ValCUN has a low-cost, potentially high-volume technology, which it alone is really shepherding today. A wire-based droplet system could do very interesting gradient parts, or make thousands of parts for only a few dollars per part. In heat sinking, meta materials, and industrial components, ValCUN promises a completely different path to end-use products. LPBF is difficult and expensive for initial parts, while being scalable for industrial high-value ones. Meanwhile, DED is good for very specific applications and parts. WAAM, for example, is really making progress in pressure vessels, but is hardly used outside the energy industry. Binder jetting is great for press releases, but tricky on the factory floor. But ValCUN’s MMD technology hasn’t yet found a specific fertile application. The technology is cheap in running costs and up-front investment, and easier in terms of getting to a first part than binder jet and LPBF. However, it’s limited in size when compared to DED, and limited in detail in comparison to LPBF and binder jet. It prints aluminum well, which is tricky to do with the light and heat-based AM processes. If you look at an example like cold plates or heat exchange, generally, ValCUN seems perfect. Lots of little droplets could make up great heat distribution components. What’s more, it’s easy to see how this could actually become a process at scale. But to validate controlling the process, and get it to perform to spec, may be complicated.

If we think of ValCUN as a material company that uses a specific metal, then the whole thing becomes easier. And if a car company, for example, needed a certain geometry heat exchange solution, then ValCUN could actually meet their scale and cost level. But, since all of the heat exchange work is being done with LPBF, it’s hard to see how they would come to the conclusion that ValCUN could work for them. Worse still, if BMW continues to think in LPBF, then heat exchange for cars will be possible but too expensive for BMW. A look at ValCUN would change this. So it’s a great move to install the system at Johns Hopkins University, where a lot of researchers and partners could get to know the technology.

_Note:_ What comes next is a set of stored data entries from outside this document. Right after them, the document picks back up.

Lemma usertrapret_run s x tf : in_kernel s x tf -> exists s', usertrapret l s = Ok Back s' /\ left_kernel s s' x tf.
Proof.
  intros [K1 K2 K3 K4 K5 (B1 & B2 & B3)]. exists (match usertrapret l s with Ok _ z => z | _ => s end). split; [reflexivity|].
  set (m' := put_cell (tf + 32) (r_tp (t_h s)) (put_cell (tf + 16) (l_usertrap l) (put_cell (tf + 8) (u64 (KSTACK (k_cur (fst (t_kb s))) + PGSIZE)) (put_cell tf (r_satp (t_h s)) (t_mem s))))).
  pose proof (tf_mod8 x _ _ 0 K4 eq_refl) as T8. rewrite Z.add_0_r in T8. assert (C := fun off Ho => cell_put4 (t_mem s) tf _ _ _ _ off K5 T8 B1 (kstack_ok (k_cur (fst (t_kb s)))) B3 B2 Ho). cbv zeta in C. fold m' in C.
  match goal with |- left_kernel _ ?z _ _ => set (s' := z) end. assert (Em : t_mem s' = m') by (unfold s', m'; rewrite <- K2; reflexivity).
  assert (Eh : t_h s' = pcset (TRAMPOLINE + l_userret l) (rset a1 x (rset a0 TRAPFRAME (w_sepc (cell m' (tf + 24)) (w_sstatus (Z.lor (Z.land (r_sstatus (w_stvec TRAMPOLINE (intr_off (t_h s)))) (Z.lnot SSTATUS_SPP)) SSTATUS_SPIE) (w_stvec TRAMPOLINE (intr_off (t_h s))))))))
    by (rewrite <- Em, <- K3; unfold s'; rewrite <- K2; reflexivity).
  split; rewrite ?Em, ?Eh; try done.
  - apply lor_pow2_land; lia.
  - change (cell m' (tf + 24) = cell (t_mem s) (tf + 24)). by rewrite (proj2 (C 24 eq_refl)).
  - by apply (C 0).
  - intros a Ha. unfold m'. rewrite list_elem_of_singleton in Ha. assert (PG : forall off, 0 <= off < PGSIZE -> pg_of (tf + off) = tf).
    { intros off Hoff. pose proof (to_aligned _ _ _ K4). unfold pg_of. rewrite Z.add_mod, H, Z.add_0_l, Z.mod_mod, Z.mod_small by (done || lia). lia. }
    rewrite !(fun b v mm => put_cell_same b v mm [pg_of b] ltac:(by apply list_elem_of_singleton)); [done|..]; rewrite list_elem_of_singleton, ?PG by lia; [|done..]. rewrite <- (Z.add_0_r tf), PG; lia.
  - intros off Ho Hn. rewrite !not_elem_of_cons in Hn. destruct Hn as (N1 & N2 & N3 & N4 & _). rewrite (proj2 (C off Ho)), !decide_False by done. done.
  - split; [|split]; [rewrite <- (Z.add_0_r tf), (proj2 (C 0 eq_refl))|rewrite (proj2 (C 16 eq_refl))|rewrite (proj2 (C 32 eq_refl))]; done.
Qed.

(** The whole way back. *)
Lemma leave_run s x tf : in_kernel s x tf -> is64 (cell (t_mem s) (tf + 24)) -> (forall r off, (r, off) ∈ (a0, 112) :: tf_slots -> is64 (cell (t_mem s) (tf + off))) -> exists s1 s2, usertrapret l s = Ok Back s1 /\ asm userret s1 = Some s2 /\ in_user s2 x tf (r_satp (t_h s)) /\
  (forall r off, (r, off) ∈ (a0, 112) :: tf_slots -> rget r (t_h s2) = cell (t_mem s) (tf + off)) /\ h_pc (t_h s2) = cell (t_mem s) (tf + 24) /\ same_pages (t_mem s) (t_mem s2) [tf] /\ t_proc s2 = t_proc s /\
  t_con s2 = t_con s /\ t_disk s2 = t_disk s.
Proof.
  intros K H24 HB. destruct (usertrapret_run s x tf K) as (s1 & E1 & [L1 L2 L3 L4 L5 L6 L7 L8 L9 L10 L11 (R1 & R2 & R3 & R4 & R5 & R6)]). destruct K as [K1 K2 K3 K4 K5 (B1 & B2 & B3)].
  pose proof (tf_ok_same _ _ _ _ K4 L8) as T. destruct (userret_run (t_h s1) (t_mem s1) x tf L1 L2 L3 T) as (h & E2 & [U1 U2 U3 U4 U5 U6 U7]).
  exists s1, (set_h h (with_mem (t_mem s1) s1)). split; [done|]. split; [unfold asm; by rewrite E2|].
  assert (V : forall r off, (r, off) ∈ (a0, 112) :: tf_slots -> rget r h = cell (t_mem s) (tf + off)).
  { intros r off Hin. rewrite (U1 r off Hin). assert (F : Forall (fun z => snd z mod 8 = 0 /\ snd z ∉ [0; 8; 16; 32]) ((a0, 112) :: tf_slots)) by decided. rewrite Forall_forall in F. destruct (F (r, off) Hin) as [F1 F2]. by apply L9. }
  change (t_mem (set_h h (with_mem (t_mem s1) s1))) with (t_mem s1). change (t_proc (set_h h (with_mem (t_mem s1) s1))) with (t_proc s1). change (t_h (set_h h (with_mem (t_mem s1) s1))) with h.
  split; [|split; [exact V|split; [by rewrite U4, L5|split; [done|split; [done|done]]]]]. destruct L10 as (H1 & H2 & H3). split; try done.
  - change (h_priv h = User). by rewrite U5, L4.
  - change (h_csrs h stvec = TRAMPOLINE). by rewrite U7.
  - change (p_trapframe (t_proc s1) = tf). by rewrite L11.
  - change (MAKE_SATP (p_pagetable (t_proc s1)) = x). by rewrite L11.
  - change (cell (t_mem s1) tf = r_satp (t_h s) /\ cell (t_mem s1) (tf + 16) = l_usertrap l /\ is64 (cell (t_mem s1) (tf + 32))). rewrite H1, H2, H3. done.
  - change (is64 (r_satp (t_h s)) /\ is64 (l_usertrap l) /\ is64 (h_pc h) /\ regs_ok h). split; [done|]. split; [done|]. split; [by rewrite U4, L5|]. intros r. destruct (decide (r = zero)) as [->|Nz]; [cbn; lia|].
    pose proof (proj2 tf_slots_regs r Nz) as Hin. apply list_elem_of_In, in_map_iff in Hin as ((r' & off) & <- & Hin). apply list_elem_of_In in Hin. cbn [fst]. rewrite (V r' off Hin). by apply (HB r').
Qed.
End Leave.

Lemma cell_page m m' tf off : tf mod PGSIZE = 0 -> 0 <= off < PGSIZE -> page m' tf = page m tf -> cell m' (tf + off) = cell m (tf + off).
Proof.
  intros Ha Ho E. assert (PG : pg_of (tf + off) = tf). { unfold pg_of. rewrite Z.add_mod, Ha, Z.add_0_l, Z.mod_mod, Z.mod_small by (done || lia). lia. }
  unfold cell, pm_read. by rewrite PG, E.
Qed.

(** ** Through the kernel and back *)

Section Round.
  Context {D P : Type} `{UD : Uart D} `{PL : Plic P}.
  Context (l : link) (mmio : Z -> Z) (polls fuel : nat) (e : Z -> env) (others : tst D P -> tst D P).
  Implicit Types s : tst D P.

Definition user_trap (cause val : Z) : stM (tst D P) tres := fun s =>
  match asm uservec (set_h (take_trap cause val (t_h s)) s) with
  | None => Wrong "uservec"
  | Some z =>
      match usertrap l mmio polls fuel e others z with
      | Ok Back z => match asm userret z with Some z => Ok Back z | None => Wrong "userret" end
      | o => o
      end
  end.

(** In usertrap, with the user's program counter saved. *)
Record trapped (s s2 : tst D P) (x tf ksatp cause epc : Z) : Prop := {
  tr_kernel : in_kernel l s2 x tf;
  tr_satp : r_satp (t_h s2) = ksatp;
  tr_holds : tf_holds (t_mem s2) tf (t_h s);
  tr_epc : cell (t_mem s2) (tf + 24) = epc;
  tr_same : same_pages (t_mem s) (t_mem s2) [tf];
  tr_proc : t_proc s2 = t_proc s;
  tr_cause : r_scause (t_h s2) = cause;
  tr_rest : k_procs (fst (t_kb s2)) = k_procs (fst (t_kb s)) /\ k_cur (fst (t_kb s2)) = k_cur (fst (t_kb s)) /\ t_con s2 = t_con s /\ t_disk s2 = t_disk s /\ t_plic s2 = t_plic s /\ snd (t_kb s2) = snd (t_kb s) /\ t_ticks s2 = t_ticks s
}.

Lemma user_status h : h_priv h = User -> Z.land (trap_status (r_sstatus h) (h_priv h)) SSTATUS_SPP = 0.
Proof.
  intros ->. unfold trap_status. cbn [bool_decide decide priv_eq]. rewrite Z.lor_0_r. apply Z.bits_inj'. intros i Hi. rewrite Z.bits_0, Z.land_spec, Z.lor_spec, Z.land_spec, Z.lnot_spec, !Z.lor_spec by done.
  unfold SSTATUS_SPP, SSTATUS_SPIE, SSTATUS_SIE. rewrite !Z.shiftl_1_l, !Z.pow2_bits_eqb by lia. destruct (Z.eqb_spec 8 i) as [<-|]; [|by rewrite andb_false_r]. cbn. rewrite andb_false_r. by destruct (Z.land _ _ =? 0).
Qed.

Definition saved_pc (s1 : tst D P) (tf : Z) : tst D P := with_mem (put_cell (tf + 24) (r_sepc (t_h s1)) (t_mem s1)) (set_h (w_stvec (l_kernelvec l) (t_h s1)) s1).

Lemma enter_run s x tf ksatp cause val : in_user l s x tf ksatp ->
  exists s1, asm uservec (set_h (take_trap cause val (t_h s)) s) = Some s1 /\ Z.land (r_sstatus (t_h s1)) SSTATUS_SPP = 0 /\ p_trapframe (t_proc s1) = tf /\ t_proc s1 = t_proc s /\ r_scause (t_h s1) = cause /\ trapped s (saved_pc s1 tf) x tf ksatp cause (h_pc (t_h s)).
Proof.
  intros [U1 U2 U3 U4 U5 U6 U7 U8 (U9 & U10 & U11) (B1 & B2 & B3 & B4)]. set (h0 := take_trap cause val (t_h s)).
  destruct (uservec_run h0 (t_mem s) tf U8 B4 eq_refl U3) as (h1 & m1 & E & [N1 N2 N3 N4 N5 N6 N7 N8 N9 N10]); [by rewrite <- U2 in U7|].
  exists (set_h h1 (with_mem m1 (set_h h0 s))). split; [unfold asm; change (t_h (set_h h0 s)) with h0; change (t_mem (set_h h0 s)) with (t_mem s); by rewrite E|].
  assert (Es : r_sstatus h1 = trap_status (r_sstatus (t_h s)) (h_priv (t_h s))) by (unfold r_sstatus; by rewrite N10).
  assert (Ep : r_sepc h1 = h_pc (t_h s)) by (unfold r_sepc; by rewrite N10). assert (Ec : r_scause h1 = cause) by (unfold r_scause; by rewrite N10).
  split; [change (Z.land (r_sstatus h1) SSTATUS_SPP = 0); rewrite Es; by apply user_status|]. split; [exact U5|]. split; [done|]. split; [exact Ec|].
  pose proof (tf_ok_same _ _ _ _ U7 N3) as T1. assert (T24 : (tf + 24) mod 8 = 0) by (by eapply tf_mod8).
  assert (PG : pg_of (tf + 24) = tf). { pose proof (to_aligned _ _ _ U7) as Ha. unfold pg_of. rewrite Z.add_mod, Ha, Z.add_0_l, Z.mod_mod, Z.mod_small by (done || lia). lia. }
  set (m2 := put_cell (tf + 24) (r_sepc h1) m1). assert (S2 : same_pages m1 m2 [tf]) by (apply put_cell_same; rewrite PG; by apply list_elem_of_singleton).
  assert (C2 : forall off, off mod 8 = 0 -> cell m2 (tf + off) = if decide (off = 24) then h_pc (t_h s) else cell m1 (tf + off)).
  { intros off Ho. unfold m2. rewrite Ep, cell_put by (done || by eapply tf_mod8). repeat case_decide; try lia; done. }
  split; try done.
  - split; try done; [by apply (tf_ok_same _ m1)|by apply put_cell_pages|]. change (is64 (r_satp h1) /\ is64 (r_tp h1) /\ is64 (l_usertrap l)). rewrite N7, U9. split; [done|]. unfold r_tp. rewrite N6. done.
  - change (r_satp h1 = ksatp). by rewrite N7.
  - intros r off Hin. assert (F : Forall (fun z => snd z mod 8 = 0 /\ snd z <> 24) ((a0, 112) :: tf_slots)) by decided. rewrite Forall_forall in F. destruct (F (r, off) Hin) as [F1 F2]. cbn [snd] in F1, F2.
    change (cell m2 (tf + off) = rget r (t_h s)). rewrite C2, decide_False by done. by apply N1.
  - change (cell m2 (tf + 24) = h_pc (t_h s)). by rewrite C2.
  - change (same_pages (t_mem s) m2 [tf]). by eapply same_pages_trans.
Qed.

Lemma usertrap_dev s1 tf : Z.land (r_sstatus (t_h s1)) SSTATUS_SPP = 0 -> p_trapframe (t_proc s1) = tf -> r_scause (t_h s1) <> 8 ->
  forall n s2, devintr mmio polls fuel (saved_pc s1 tf) = Ok n s2 -> n <> 0 -> usertrap l mmio polls fuel e others s1 = usertrap_end l others n s2.
Proof.
  intros Hs Htf Hc n s2 E Hn. unfold usertrap. unfold sbind at 1, sget. rewrite Hs, Htf. change (negb (0 =? 0)) with false. cbv iota. apply Z.eqb_neq in Hc, Hn. rewrite Hc.
  change (sbind (devintr mmio polls fuel) (fun which_dev => if negb (which_dev =? 0) then usertrap_end l others which_dev else sbind sget (fun s => sbind (print polls msg_scause [ALong (r_scause (t_h s)); AInt (p_pid (t_proc s1))]) (fun _ =>
    sbind (print polls msg_sepc [ALong (r_sepc (t_h s)); ALong (r_stval (t_h s))]) (fun _ => sbind (in_k (modp (k_cur (fst (t_kb s))) (p_set_killed true))) (fun _ => usertrap_end l others 0))))) (saved_pc s1 tf) = usertrap_end l others n s2).
  unfold sbind at 1. rewrite E. by rewrite Hn.
Qed.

It will be hard for ValCUN to move the additive industry over to its camp. For them, it is perhaps a better bet that a young researcher will invent the future on its machine because it is in reach and inexpensive to use. That seems like a long shot, but it is how computer games were invented, when university researchers got access to mainframes and super computers at night to do whatever they wished. So there’s still hope for ValCUN yet.